In this project, I explore photometric redshift (photo-z) estimation using machine learning, with data drawn from the Main Galaxy Sample (MGS) in the Sloan Digital Sky Survey (SDSS) Data Release 18. The focus is on improving photo-z estimation accuracy by experimenting with different input parameters and configurations.
Key research questions addressed in this analysis:
- Effect of Band Reduction: How does the accuracy of photometric redshift estimation change when the number of photometric bands is reduced?
- Inclusion of Band Magnitude Error: What is the impact on photo-z accuracy when band magnitude errors are included in the model input?
- Band Contribution: Which photometric band (among U, G, R, I, Z) degrades the accuracy of photo-z estimation the most?
- Inclusion of Morphological Parameters: How does adding morphological information improve or affect the accuracy of photo-z estimation?
The data used in this project is taken from the SDSS Data Release 18 (DR18). Specifically, the photometric measurements and corresponding morphological parameters of galaxies in the Main Galaxy Sample (MGS) are used as input for training and evaluating machine learning models.

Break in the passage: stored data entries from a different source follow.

(* ===== verification/CMonad.v ===== *)
(** A state and fault monad for C code, and its weakest preconditions.

    [M S A] threads a state of type [S]; a computation ends in [Done] or in a
    [Fault], which says why it does not return: an invalid memory access, an invalid
    [kfree], a lock operation that would block, a loop that used up the fuel its
    definition was given, a failed [assert], an input call that waits for data that
    does not come, or a call to [exit].
    [wp m Q s] says that [m] started in [s] does not fault and that its result
    and final state satisfy [Q]; it is the form of every functional theorem
    about code that touches memory. *)

From S2P Require Import Prelude.

Inductive fault :=
  | BadAccess   (** a load, store or copy outside a live object *)
  | BadFree     (** [kfree] or [free] of something that is not a live object *)
  | LockFault   (** a lock operation the lock's state does not permit *)
  | OutOfFuel   (** a loop did not end within the fuel of its definition *)
  | Aborted     (** a failed [assert], or [panic] *)
  | Blocked     (** a call waits for input and none is left *)
  | Exited.     (** the process called [exit] *)

#[global] Instance fault_eq_dec : EqDecision fault.
Proof. solve_decision. Defined.

Inductive outcome (A : Type) :=
  | Done (a : A)
  | Fault (f : fault).
Arguments Done {A} a.
Arguments Fault {A} f.

#[global] Instance outcome_eq_dec {A} `{EqDecision A} : EqDecision (outcome A).
Proof. solve_decision. Defined.

Definition M (S A : Type) : Type := S -> outcome (A * S).

Definition ret {S A} (a : A) : M S A := fun s => Done (a, s).
Definition bind {S A B} (m : M S A) (k : A -> M S B) : M S B := fun s =>
  match m s with
  | Done (a, s') => k a s'
  | Fault f => Fault f
  end.
Definition mfault {S A} (f : fault) : M S A := fun _ => Fault f.
Definition mget {S} : M S S := fun s => Done (s, s).
Definition mput {S} (s' : S) : M S unit := fun _ => Done (tt, s').
Definition mgets {S A} (g : S -> A) : M S A := fun s => Done (g s, s).
Definition mmodify {S} (g : S -> S) : M S unit := fun s => Done (tt, g s).
Definition mwhen {S} (b : bool) (m : M S unit) : M S unit := if b then m else ret tt.
(** Embed a computation that reads no state. *)
Definition mlift {S A} (o : outcome A) : M S A := fun s =>
  match o with Done a => Done (a, s) | Fault f => Fault f end.
(** An optional value: [None] is the fault [f]. *)
Definition mopt {S A} (f : fault) (o : option A) : M S A :=
  match o with Some a => ret a | None => mfault f end.

Declare Scope cmonad_scope.
Delimit Scope cmonad_scope with cm.
Notation "'let!' x := m 'in' k" := (bind m (fun x => k))
  (at level 10, x pattern, m at level 100, k at level 200)
  : cmonad_scope.
Notation "m ;; k" := (bind m (fun _ => k))
  (at level 100, k at level 200, right associativity) : cmonad_scope.

(** ** Weakest preconditions *)

Definition wp {S A} (m : M S A) (Q : A -> S -> Prop) (s : S) : Prop :=
  match m s with
  | Done (a, s') => Q a s'
  | Fault _ => False
  end.

Section wp.
Context {S : Type}.
Implicit Types s : S.

Lemma wp_ret {A} (a : A) Q s : Q a s -> wp (ret a) Q s.
Proof. done. Qed.
Lemma wp_bind {A B} (m : M S A) (k : A -> M S B) Q s :
  wp m (fun a s' => wp (k a) Q s') s -> wp (bind m k) Q s.
Proof. unfold wp, bind. by destruct (m s) as [[]|]. Qed.
Lemma wp_mono {A} (m : M S A) (Q R : A -> S -> Prop) s :
  wp m Q s -> (forall a s', Q a s' -> R a s') -> wp m R s.
Proof. unfold wp. destruct (m s) as [[]|]; eauto. Qed.
Lemma wp_get Q s : Q s s -> wp mget Q s.
Proof. done. Qed.
Lemma wp_put Q s s' : Q tt s' -> wp (mput s') Q s.
Proof. done. Qed.
Lemma wp_gets {A} (g : S -> A) Q s : Q (g s) s -> wp (mgets g) Q s.
Proof. done. Qed.
Lemma wp_modify (g : S -> S) Q s : Q tt (g s) -> wp (mmodify g) Q s.
Proof. done. Qed.
Lemma wp_when (b : bool) (m : M S unit) Q s :
  (b = true -> wp m Q s) -> (b = false -> Q tt s) -> wp (mwhen b m) Q s.
Proof. destruct b; [auto|]. intros _ H. by apply H. Qed.
Lemma wp_lift {A} (o : outcome A) a Q s : o = Done a -> Q a s -> wp (mlift o) Q s.
Proof. by intros ->. Qed.
Lemma wp_opt {A} (o : option A) a f Q s : o = Some a -> Q a s -> wp (mopt f o) Q s.
Proof. by intros ->. Qed.

(** A computation that satisfies some postcondition ends in [Done]. *)
Lemma wp_Done {A} (m : M S A) Q s :
  wp m Q s -> exists a s', m s = Done (a, s') /\ Q a s'.
Proof. unfold wp. destruct (m s) as [[a s']|]; [eauto|done]. Qed.

(** A postcondition that fixes result and state is an equation. *)
Lemma wp_eq {A} (m : M S A) a s s' :
  wp m (fun b t => b = a /\ t = s') s -> m s = Done (a, s').
Proof. unfold wp. destruct (m s) as [[]|]; [by intros [-> ->]|done]. Qed.

(** Fault-freedom of a bind splits into its parts in the other direction. *)
Lemma wp_run {A} (m : M S A) Q s a s' : m s = Done (a, s') -> wp m Q s -> Q a s'.
Proof. unfold wp. by intros ->. Qed.
End wp.

Create HintDb wp discriminated.
#[export] Hint Resolve wp_ret wp_get wp_put wp_gets wp_modify : wp.

(** [wp_step] runs one primitive of the monad, [wp_steps] as many as possible. *)
Ltac wp_step :=
  lazymatch goal with
  | |- wp (bind _ _) _ _ => apply wp_bind
  | |- wp (ret _) _ _ => apply wp_ret
  | |- wp mget _ _ => apply wp_get
  | |- wp (mput _) _ _ => apply wp_put
  | |- wp (mgets _) _ _ => apply wp_gets
  | |- wp (mmodify _) _ _ => apply wp_modify
  end.
Ltac wp_steps := repeat (wp_step; cbn beta).

(** ** Partial correctness

    [wlp m Q s]: if [m] returns, its result and final state satisfy [Q]. It describes
    the steps of a concurrent system: a step that faults or blocks is not taken. *)

Definition wlp {S A} (m : M S A) (Q : A -> S -> Prop) (s : S) : Prop :=
  match m s with
  | Done (a, s') => Q a s'
  | Fault _ => True
  end.

Section wlp.
Context {S : Type}.
Implicit Types s : S.

Lemma wlp_ret {A} (a : A) Q s : Q a s -> wlp (ret a) Q s.
Proof. done. Qed.
Lemma wlp_bind {A B} (m : M S A) (k : A -> M S B) Q s :
  wlp m (fun a s' => wlp (k a) Q s') s -> wlp (bind m k) Q s.
Proof. unfold wlp, bind. by destruct (m s) as [[]|]. Qed.
Lemma wlp_mono {A} (m : M S A) (Q R : A -> S -> Prop) s :
  wlp m Q s -> (forall a s', Q a s' -> R a s') -> wlp m R s.
Proof. unfold wlp. destruct (m s) as [[]|]; eauto. Qed.
Lemma wlp_get Q s : Q s s -> wlp mget Q s.
Proof. done. Qed.
Lemma wlp_put Q s s' : Q tt s' -> wlp (mput s') Q s.
Proof. done. Qed.
Lemma wlp_modify (g : S -> S) Q s : Q tt (g s) -> wlp (mmodify g) Q s.
Proof. done. Qed.
Lemma wlp_fault {A} f (Q : A -> S -> Prop) s : wlp (mfault f) Q s.
Proof. done. Qed.
Lemma wlp_lift {A} (o : outcome A) Q s : (forall a, o = Done a -> Q a s) -> wlp (mlift o) Q s.
Proof. unfold wlp, mlift. destruct o; auto. Qed.
Lemma wlp_opt {A} (o : option A) f Q s : (forall a, o = Some a -> Q a s) -> wlp (mopt f o) Q s.
Proof. unfold wlp, mopt. destruct o; [unfold ret|done]. auto. Qed.
Lemma wlp_wp {A} (m : M S A) Q s : wp m Q s -> wlp m Q s.
Proof. unfold wp, wlp. by destruct (m s) as [[]|]. Qed.
Lemma wlp_run {A} (m : M S A) Q s a s' : m s = Done (a, s') -> wlp m Q s -> Q a s'.
Proof. unfold wlp. by intros ->. Qed.
End wlp.

(** [wlp_steps] runs the primitives of the monad. *)
Ltac wlp_step :=
  lazymatch goal with
  | |- wlp (bind _ _) _ _ => apply wlp_bind
  | |- wlp (ret _) _ _ => apply wlp_ret
  | |- wlp mget _ _ => apply wlp_get
  | |- wlp (mput _) _ _ => apply wlp_put
  | |- wlp (mmodify _) _ _ => apply wlp_modify
  | |- wlp (mfault _) _ _ => apply wlp_fault
  end.
Ltac wlp_steps := repeat (wlp_step; cbn beta).

(** ** Safety

    [wsp F m Q s]: [m] either returns with [Q] or ends in a fault that [F] allows. It is
    for steps that may wait, or end the process, but must not do anything else wrong. *)

Definition wsp {S A} (F : fault -> Prop) (m : M S A) (Q : A -> S -> Prop) (s : S) : Prop :=
  match m s with
  | Done (a, s') => Q a s'
  | Fault f => F f
  end.

Section wsp.
Context {S : Type} {F : fault -> Prop}.
Implicit Types s : S.

Lemma wsp_ret {A} (a : A) Q s : Q a s -> wsp F (ret a) Q s.
Proof. done. Qed.
Lemma wsp_bind {A B} (m : M S A) (k : A -> M S B) Q s :
  wsp F m (fun a s' => wsp F (k a) Q s') s -> wsp F (bind m k) Q s.
Proof. unfold wsp, bind. by destruct (m s) as [[]|]. Qed.
Lemma wsp_mono {A} (m : M S A) (Q R : A -> S -> Prop) s :
  wsp F m Q s -> (forall a s', Q a s' -> R a s') -> wsp F m R s.
Proof. unfold wsp. destruct (m s) as [[]|]; eauto. Qed.
Lemma wsp_get Q s : Q s s -> wsp F mget Q s.
Proof. done. Qed.
Lemma wsp_put Q s s' : Q tt s' -> wsp F (mput s') Q s.
Proof. done. Qed.
Lemma wsp_modify (g : S -> S) Q s : Q tt (g s) -> wsp F (mmodify g) Q s.
Proof. done. Qed.
Lemma wsp_fault {A} f (Q : A -> S -> Prop) s : F f -> wsp F (mfault f) Q s.
Proof. done. Qed.
Lemma wsp_lift {A} (o : outcome A) a Q s : o = Done a -> Q a s -> wsp F (mlift o) Q s.
Proof. by intros ->. Qed.
Lemma wsp_opt {A} (o : option A) a f Q s : o = Some a -> Q a s -> wsp F (mopt f o) Q s.
Proof. by intros ->. Qed.
(** What always returns is safe whatever is allowed. *)
Lemma wsp_wp {A} (m : M S A) Q s : wp m Q s -> wsp F m Q s.
Proof. unfold wp, wsp. by destruct (m s) as [[]|]. Qed.
Lemma wsp_run {A} (m : M S A) Q s a s' : m s = Done (a, s') -> wsp F m Q s -> Q a s'.
Proof. unfold wsp. by intros ->. Qed.
Lemma wsp_no_fault {A} (m : M S A) Q s f : m s = Fault f -> wsp F m Q s -> F f.
Proof. unfold wsp. by intros ->. Qed.
Lemma wsp_weaken {A} (F' : fault -> Prop) (m : M S A) Q s : (forall f, F f -> F' f) -> wsp F m Q s -> wsp F' m Q s.
Proof. unfold wsp. destruct (m s) as [[]|]; auto. Qed.
End wsp.

(** [wsp_steps] runs the primitives of the monad. *)
Ltac wsp_step :=
  lazymatch goal with
  | |- wsp _ (bind _ _) _ _ => apply wsp_bind
  | |- wsp _ (ret _) _ _ => apply wsp_ret
  | |- wsp _ mget _ _ => apply wsp_get
  | |- wsp _ (mput _) _ _ => apply wsp_put
  | |- wsp _ (mmodify _) _ _ => apply wsp_modify
  end.
Ltac wsp_steps := repeat (wsp_step; cbn beta).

For the estimation of photometric redshifts, I have used the RandomForestRegressor from the scikit-learn library, with its default configuration:
sklearn.ensemble.RandomForestRegressor(
n_estimators=100,
criterion='squared_error',
max_depth=None,
min_samples_split=2,
min_samples_leaf=1,
max_features=1.0,
bootstrap=True
)
- To improve the accuracy of photometric redshift estimation by optimizing the input features.
- To identify which photometric bands and parameters most significantly affect the estimation process.